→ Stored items
▼

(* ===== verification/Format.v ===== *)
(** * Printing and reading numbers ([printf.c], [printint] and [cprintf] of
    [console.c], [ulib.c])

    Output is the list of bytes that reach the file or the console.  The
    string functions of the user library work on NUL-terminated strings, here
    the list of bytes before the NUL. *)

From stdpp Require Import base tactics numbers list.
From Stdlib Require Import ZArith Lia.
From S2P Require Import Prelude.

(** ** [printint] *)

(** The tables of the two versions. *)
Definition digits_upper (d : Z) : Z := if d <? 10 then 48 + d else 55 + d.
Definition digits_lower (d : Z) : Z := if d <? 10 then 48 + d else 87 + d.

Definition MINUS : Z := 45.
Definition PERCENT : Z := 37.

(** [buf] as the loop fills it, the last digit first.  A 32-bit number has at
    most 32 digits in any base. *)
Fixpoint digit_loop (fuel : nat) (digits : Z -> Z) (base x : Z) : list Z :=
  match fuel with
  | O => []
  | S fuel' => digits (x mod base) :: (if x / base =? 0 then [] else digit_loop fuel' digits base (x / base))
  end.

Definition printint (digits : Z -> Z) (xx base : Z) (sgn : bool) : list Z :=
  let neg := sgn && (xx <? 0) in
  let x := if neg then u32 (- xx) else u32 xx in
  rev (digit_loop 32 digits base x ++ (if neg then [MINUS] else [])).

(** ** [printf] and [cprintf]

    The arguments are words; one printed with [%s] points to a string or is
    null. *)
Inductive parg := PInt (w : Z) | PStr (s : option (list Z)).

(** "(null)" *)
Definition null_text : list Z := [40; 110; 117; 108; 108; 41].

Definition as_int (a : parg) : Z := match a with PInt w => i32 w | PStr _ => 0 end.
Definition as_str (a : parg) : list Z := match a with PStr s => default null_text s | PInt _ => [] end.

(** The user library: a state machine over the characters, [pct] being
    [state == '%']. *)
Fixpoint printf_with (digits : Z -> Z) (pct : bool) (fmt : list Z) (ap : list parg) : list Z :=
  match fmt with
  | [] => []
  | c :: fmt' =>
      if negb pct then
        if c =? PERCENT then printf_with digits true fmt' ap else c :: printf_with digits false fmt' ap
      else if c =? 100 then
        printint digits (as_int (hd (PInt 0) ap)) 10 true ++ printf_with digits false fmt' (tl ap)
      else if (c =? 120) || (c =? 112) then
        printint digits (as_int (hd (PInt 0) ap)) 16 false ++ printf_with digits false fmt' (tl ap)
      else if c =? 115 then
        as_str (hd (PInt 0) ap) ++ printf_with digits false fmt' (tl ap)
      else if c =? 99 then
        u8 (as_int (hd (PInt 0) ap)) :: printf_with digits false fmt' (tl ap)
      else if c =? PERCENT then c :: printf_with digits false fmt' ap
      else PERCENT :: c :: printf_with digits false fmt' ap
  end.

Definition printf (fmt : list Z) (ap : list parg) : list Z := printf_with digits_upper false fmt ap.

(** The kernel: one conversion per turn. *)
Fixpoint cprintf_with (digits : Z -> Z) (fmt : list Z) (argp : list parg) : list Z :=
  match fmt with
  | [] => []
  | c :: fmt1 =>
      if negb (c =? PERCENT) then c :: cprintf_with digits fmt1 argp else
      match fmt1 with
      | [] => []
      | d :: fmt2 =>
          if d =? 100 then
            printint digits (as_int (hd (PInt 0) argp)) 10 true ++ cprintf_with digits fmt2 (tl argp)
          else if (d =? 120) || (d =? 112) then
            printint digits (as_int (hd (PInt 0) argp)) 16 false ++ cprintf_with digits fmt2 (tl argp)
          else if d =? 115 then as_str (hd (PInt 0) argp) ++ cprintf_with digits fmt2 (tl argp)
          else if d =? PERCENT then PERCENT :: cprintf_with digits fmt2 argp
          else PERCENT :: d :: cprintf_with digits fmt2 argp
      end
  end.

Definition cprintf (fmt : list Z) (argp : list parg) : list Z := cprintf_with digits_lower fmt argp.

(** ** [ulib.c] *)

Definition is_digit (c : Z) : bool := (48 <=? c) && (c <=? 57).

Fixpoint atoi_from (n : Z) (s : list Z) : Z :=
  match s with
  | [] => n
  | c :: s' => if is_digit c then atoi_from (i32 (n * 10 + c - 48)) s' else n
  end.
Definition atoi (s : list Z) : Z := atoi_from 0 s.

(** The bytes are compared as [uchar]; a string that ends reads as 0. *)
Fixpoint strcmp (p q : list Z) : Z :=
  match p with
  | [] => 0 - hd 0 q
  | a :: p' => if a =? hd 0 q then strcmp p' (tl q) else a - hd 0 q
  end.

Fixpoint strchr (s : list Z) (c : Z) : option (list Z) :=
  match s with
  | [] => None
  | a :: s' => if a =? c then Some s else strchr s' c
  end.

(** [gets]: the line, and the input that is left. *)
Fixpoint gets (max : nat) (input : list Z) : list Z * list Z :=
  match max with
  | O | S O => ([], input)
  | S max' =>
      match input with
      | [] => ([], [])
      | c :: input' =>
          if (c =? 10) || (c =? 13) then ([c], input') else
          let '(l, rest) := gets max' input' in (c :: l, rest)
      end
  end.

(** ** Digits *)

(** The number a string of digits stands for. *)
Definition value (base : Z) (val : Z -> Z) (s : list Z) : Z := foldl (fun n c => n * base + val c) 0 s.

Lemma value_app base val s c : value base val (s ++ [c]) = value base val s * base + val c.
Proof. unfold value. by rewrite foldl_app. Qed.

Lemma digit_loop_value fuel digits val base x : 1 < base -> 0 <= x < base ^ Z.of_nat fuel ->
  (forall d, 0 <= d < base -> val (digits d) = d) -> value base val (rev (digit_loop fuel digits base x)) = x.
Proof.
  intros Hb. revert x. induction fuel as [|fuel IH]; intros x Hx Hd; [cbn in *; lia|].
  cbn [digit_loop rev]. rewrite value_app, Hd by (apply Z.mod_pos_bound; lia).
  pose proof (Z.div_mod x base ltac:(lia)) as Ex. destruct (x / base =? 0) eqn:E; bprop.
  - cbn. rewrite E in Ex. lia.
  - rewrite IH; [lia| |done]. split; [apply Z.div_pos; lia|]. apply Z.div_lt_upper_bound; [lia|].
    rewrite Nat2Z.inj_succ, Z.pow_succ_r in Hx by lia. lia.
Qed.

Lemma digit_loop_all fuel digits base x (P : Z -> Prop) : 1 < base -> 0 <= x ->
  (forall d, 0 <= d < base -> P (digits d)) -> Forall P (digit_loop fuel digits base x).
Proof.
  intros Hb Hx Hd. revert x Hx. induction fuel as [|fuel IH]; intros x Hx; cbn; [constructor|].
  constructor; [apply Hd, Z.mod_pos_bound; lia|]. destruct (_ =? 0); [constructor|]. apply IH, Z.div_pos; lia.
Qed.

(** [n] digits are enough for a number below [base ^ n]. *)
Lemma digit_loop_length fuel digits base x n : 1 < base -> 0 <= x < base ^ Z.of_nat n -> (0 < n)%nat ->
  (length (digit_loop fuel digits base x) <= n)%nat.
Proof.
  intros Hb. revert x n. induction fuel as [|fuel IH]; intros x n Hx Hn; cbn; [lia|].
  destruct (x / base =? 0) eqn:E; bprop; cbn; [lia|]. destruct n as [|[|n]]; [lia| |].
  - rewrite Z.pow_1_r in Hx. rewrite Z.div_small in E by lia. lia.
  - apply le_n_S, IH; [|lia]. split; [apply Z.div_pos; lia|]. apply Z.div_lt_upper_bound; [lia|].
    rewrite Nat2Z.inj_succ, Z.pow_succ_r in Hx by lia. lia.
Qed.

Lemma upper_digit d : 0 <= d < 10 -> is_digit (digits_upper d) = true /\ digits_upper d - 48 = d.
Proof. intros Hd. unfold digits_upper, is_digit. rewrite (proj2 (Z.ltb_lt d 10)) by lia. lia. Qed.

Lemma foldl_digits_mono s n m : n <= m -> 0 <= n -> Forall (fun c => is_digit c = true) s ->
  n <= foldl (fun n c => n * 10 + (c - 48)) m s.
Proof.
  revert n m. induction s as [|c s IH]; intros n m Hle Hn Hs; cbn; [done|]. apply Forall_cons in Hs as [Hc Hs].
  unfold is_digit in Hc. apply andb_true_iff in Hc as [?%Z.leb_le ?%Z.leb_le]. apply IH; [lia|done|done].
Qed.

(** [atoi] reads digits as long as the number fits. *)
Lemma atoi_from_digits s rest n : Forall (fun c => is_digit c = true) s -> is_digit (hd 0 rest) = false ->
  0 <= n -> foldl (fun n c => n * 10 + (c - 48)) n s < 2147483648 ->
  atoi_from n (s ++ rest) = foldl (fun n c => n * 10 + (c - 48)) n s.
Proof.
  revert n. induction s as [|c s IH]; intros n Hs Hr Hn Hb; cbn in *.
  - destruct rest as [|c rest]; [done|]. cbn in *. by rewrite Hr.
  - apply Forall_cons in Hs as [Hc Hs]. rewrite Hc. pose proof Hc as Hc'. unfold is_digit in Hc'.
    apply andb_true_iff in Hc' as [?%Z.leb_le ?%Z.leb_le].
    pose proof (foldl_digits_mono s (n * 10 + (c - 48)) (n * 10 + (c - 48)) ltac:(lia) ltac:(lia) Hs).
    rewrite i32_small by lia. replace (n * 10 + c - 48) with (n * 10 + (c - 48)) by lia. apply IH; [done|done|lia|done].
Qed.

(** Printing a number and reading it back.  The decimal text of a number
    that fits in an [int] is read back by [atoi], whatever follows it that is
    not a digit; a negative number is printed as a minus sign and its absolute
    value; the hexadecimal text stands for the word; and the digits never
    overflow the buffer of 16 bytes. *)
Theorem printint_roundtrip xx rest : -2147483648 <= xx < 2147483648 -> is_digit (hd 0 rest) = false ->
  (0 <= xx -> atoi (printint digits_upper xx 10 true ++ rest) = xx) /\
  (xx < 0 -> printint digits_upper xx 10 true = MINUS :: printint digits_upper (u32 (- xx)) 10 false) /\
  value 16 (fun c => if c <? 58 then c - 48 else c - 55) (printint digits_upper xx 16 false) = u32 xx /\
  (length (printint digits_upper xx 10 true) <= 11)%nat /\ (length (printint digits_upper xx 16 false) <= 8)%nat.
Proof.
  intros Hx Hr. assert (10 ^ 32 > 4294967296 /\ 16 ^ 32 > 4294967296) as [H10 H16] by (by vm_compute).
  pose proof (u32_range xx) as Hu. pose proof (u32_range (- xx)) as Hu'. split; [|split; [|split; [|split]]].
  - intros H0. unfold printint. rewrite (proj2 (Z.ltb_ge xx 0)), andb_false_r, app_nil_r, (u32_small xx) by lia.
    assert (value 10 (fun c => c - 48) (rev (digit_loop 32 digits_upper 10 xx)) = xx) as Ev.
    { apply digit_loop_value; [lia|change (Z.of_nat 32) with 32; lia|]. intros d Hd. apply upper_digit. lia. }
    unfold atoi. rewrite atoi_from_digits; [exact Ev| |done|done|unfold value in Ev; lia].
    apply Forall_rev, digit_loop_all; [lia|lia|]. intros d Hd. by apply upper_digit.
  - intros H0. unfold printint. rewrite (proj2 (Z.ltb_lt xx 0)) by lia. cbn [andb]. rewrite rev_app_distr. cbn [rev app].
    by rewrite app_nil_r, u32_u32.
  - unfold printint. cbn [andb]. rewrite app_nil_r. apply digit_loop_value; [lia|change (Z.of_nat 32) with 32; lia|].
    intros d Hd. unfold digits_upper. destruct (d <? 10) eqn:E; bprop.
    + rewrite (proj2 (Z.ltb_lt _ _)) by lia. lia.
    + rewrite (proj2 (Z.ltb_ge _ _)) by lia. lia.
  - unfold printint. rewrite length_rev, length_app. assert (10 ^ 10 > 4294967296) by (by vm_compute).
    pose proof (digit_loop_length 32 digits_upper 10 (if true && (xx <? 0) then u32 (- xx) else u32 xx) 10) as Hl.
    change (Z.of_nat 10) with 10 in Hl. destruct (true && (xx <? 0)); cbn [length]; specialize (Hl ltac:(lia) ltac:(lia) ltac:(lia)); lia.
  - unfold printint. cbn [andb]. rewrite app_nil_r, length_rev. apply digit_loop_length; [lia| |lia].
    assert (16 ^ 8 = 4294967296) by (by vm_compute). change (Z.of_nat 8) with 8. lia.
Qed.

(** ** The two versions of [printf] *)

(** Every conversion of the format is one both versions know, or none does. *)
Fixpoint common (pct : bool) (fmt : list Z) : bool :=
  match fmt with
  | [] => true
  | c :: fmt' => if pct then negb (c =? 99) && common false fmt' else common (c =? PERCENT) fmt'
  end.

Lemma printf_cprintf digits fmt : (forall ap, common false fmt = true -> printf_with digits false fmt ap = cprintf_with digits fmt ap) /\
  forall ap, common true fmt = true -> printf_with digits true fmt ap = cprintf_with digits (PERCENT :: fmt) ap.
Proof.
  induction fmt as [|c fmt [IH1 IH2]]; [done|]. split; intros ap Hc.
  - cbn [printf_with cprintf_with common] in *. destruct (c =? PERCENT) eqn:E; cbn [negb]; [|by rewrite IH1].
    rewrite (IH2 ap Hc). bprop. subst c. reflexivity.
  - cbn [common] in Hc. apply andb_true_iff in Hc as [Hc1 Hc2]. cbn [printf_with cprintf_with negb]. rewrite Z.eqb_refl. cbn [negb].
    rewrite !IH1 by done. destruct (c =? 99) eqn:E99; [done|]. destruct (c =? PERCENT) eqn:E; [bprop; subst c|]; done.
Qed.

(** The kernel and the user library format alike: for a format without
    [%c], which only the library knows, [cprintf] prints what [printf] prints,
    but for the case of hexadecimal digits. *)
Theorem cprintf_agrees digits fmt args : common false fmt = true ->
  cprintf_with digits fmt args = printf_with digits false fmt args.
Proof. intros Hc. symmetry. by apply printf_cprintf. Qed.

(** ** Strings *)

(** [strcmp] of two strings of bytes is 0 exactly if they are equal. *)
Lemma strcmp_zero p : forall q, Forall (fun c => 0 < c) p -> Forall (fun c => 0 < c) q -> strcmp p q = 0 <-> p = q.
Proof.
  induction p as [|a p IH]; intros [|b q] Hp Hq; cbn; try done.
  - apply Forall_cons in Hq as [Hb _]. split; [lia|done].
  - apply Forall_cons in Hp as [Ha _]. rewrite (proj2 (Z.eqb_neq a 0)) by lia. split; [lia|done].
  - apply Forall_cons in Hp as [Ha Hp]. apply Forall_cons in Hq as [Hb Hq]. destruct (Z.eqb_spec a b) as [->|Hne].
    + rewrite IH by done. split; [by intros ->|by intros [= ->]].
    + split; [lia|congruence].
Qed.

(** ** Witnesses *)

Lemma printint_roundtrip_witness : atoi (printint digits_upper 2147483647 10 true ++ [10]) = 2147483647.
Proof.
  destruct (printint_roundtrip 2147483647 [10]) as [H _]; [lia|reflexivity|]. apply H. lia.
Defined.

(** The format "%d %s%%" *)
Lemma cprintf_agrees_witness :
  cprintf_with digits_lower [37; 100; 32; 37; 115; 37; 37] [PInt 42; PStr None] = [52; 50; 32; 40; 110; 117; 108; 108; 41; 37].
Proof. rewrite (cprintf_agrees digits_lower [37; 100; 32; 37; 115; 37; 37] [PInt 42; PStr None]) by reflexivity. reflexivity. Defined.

▲

→ The task
Given the records above, return exactly the lines starting at the line containing "apply Forall_rev, digit_loop_all;" and ending at the line containing "(Z.ltb_lt _ _)) by lia. lia.", including both.

→ Your response
    apply Forall_rev, digit_loop_all; [lia|lia|]. intros d Hd. by apply upper_digit.
  - intros H0. unfold printint. rewrite (proj2 (Z.ltb_lt xx 0)) by lia. cbn [andb]. rewrite rev_app_distr. cbn [rev app].
    by rewrite app_nil_r, u32_u32.
  - unfold printint. cbn [andb]. rewrite app_nil_r. apply digit_loop_value; [lia|change (Z.of_nat 32) with 32; lia|].
    intros d Hd. unfold digits_upper. destruct (d <? 10) eqn:E; bprop.
    + rewrite (proj2 (Z.ltb_lt _ _)) by lia. lia.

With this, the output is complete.